Erst seit 2004/2005 wurde hierzulande der allgemeinen wie auch der fachlichen Öffentlichkeit zunehmend bewusst, dass wir für die Untersuchung der lebenslangen beschädigenden und traumatisierenden Folgen des Zweiten Weltkrieges eine zusätzliche Sichtweise benötigen: die Sicht auf die damals fast in ganz Europa betroffenen Kinder und Jugendlichen.

Die Frage meines Kollegen im April 2014 in München hatte ich mir – jedenfalls bewusst – noch nie gestellt. Haben mir meine Erfahrungen im Krieg und in der direkten Nachkriegszeit Stärken und Fähigkeiten vermittelt, die mir halfen, mich trotzdem günstig weiterzuentwickeln und auch entsprechend mit meinem Älterwerden umzugehen?
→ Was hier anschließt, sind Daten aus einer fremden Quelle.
Definition remove_owner (m : AdvisoryLockManager) (o : LockOwner)
    : AdvisoryLockManager * LockMutation :=
  retain m (fun r => bool_decide (owner r <> o)).

Definition remove_process (m : AdvisoryLockManager) (pid : Z)
    : AdvisoryLockManager * LockMutation :=
  remove_owner m (Process pid).

Definition remove_ofd (m : AdvisoryLockManager) (ofd_id : Z)
    : AdvisoryLockManager * LockMutation :=
  retain m (fun r =>
    negb (match owner r with
          | OpenFileDescription id | Flock id => id =? ofd_id
          | Process _ => false
          end)).

Definition remove_dead_ofd_owners (m : AdvisoryLockManager) (live : Z -> bool)
    : AdvisoryLockManager * LockMutation :=
  retain m (fun r =>
    match owner r with
    | OpenFileDescription id | Flock id => live id
    | Process _ => true
    end).
End Operations.

(** ** Ranges as byte sets *)

(** Byte [p] lies before the endpoint; byte [p] lies in the range. *)
Definition before_end (p : Z) (e : LockRangeEnd) : Prop :=
  match e with Offset z => p < z | Eof => True end.
Definition covers (rg : LockRange) (p : Z) : Prop :=
  start rg <= p /\ before_end p (end_ rg).

(** A normalised range: absolute and not empty. *)
Definition range_ok (rg : LockRange) : Prop :=
  0 <= start rg /\ before_end (start rg) (end_ rg).

#[global] Instance before_end_dec p e : Decision (before_end p e).
Proof. destruct e; simpl; apply _. Defined.
#[global] Instance covers_dec rg p : Decision (covers rg p).
Proof. unfold covers. apply _. Defined.
#[global] Instance range_ok_dec rg : Decision (range_ok rg).
Proof. unfold range_ok. apply _. Defined.

(** Decide a goal about ranges: destruct the endpoints and use [lia]. *)
Ltac range_cases :=
  repeat match goal with
  | r : LockRange |- _ => destruct r as [? [?|]]
  | e : LockRangeEnd |- _ => destruct e
  end.
Ltac ranges :=
  unfold covers, range_ok, before_end, overlaps, touches_or_overlaps, union, end_max,
    end_lt, end_after, start_before_end in *;
  range_cases; simpl in *;
  repeat match goal with
  | H : context [Z.compare ?a ?b] |- _ => destruct (Z.compare_spec a b); simpl in *
  | |- context [Z.compare ?a ?b] => destruct (Z.compare_spec a b); simpl in *
  end; try lia.

Lemma overlaps_true a b : overlaps a b = true <->
  before_end (start b) (end_ a) /\ before_end (start a) (end_ b).
Proof. ranges. Qed.

Lemma overlaps_byte a b : range_ok a -> range_ok b ->
  overlaps a b = true <-> exists p, covers a p /\ covers b p.
Proof.
  intros Ha Hb. rewrite overlaps_true. split.
  - intros ?. exists (Z.max (start a) (start b)). ranges.
  - intros (p & ? & ?). ranges.
Qed.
Im Jahr 2014 fand ein einwöchiges familiäres »Seniorentreffen« mit meinem Bruder, der sechs Jahre älter ist als ich, und unseren Frauen statt. Wir wollten mit Hilfe unseres in der Nähe von Garmisch-Partenkirchen lebenden älteren Vetters die Erinnerungen an die Teile unserer Kindheit wiederbeleben, die wir im dortigen Haus unserer heiß geliebten Tante erfahren durften. Für mich waren das verwöhnende und abenteuerliche Wochen, die ich genossen habe, fernab vom Krieg und der Nachkriegszeit im zerstörten Berlin.

Mit meinem dritten Versuch, dem hier vorliegenden Buch, möchte ich als 80-Jähriger jetzt, 70 Jahre nach Ende des Zweiten Weltkrieges, eine vertiefende Spurensuche am Beispiel meines Lebens unternehmen.

Nach dem Duden (Das Bedeutungswörterbuch, 2010) bedeutet Spur den Abdruck von etwas im weichen Boden, die von einer äußeren Einwirkung zeugende (sichtbare) Veränderung und eine sehr kleine Menge von etwas.

Mich interessiert nicht (mehr), was ich geworden bin und geleistet habe, sondern warum ich so geworden bin. Also frage ich mich:

  • Wie habe ich mich in meiner »ungestörten« Kindheit im Frieden entwickelt?

  • Wie haben die...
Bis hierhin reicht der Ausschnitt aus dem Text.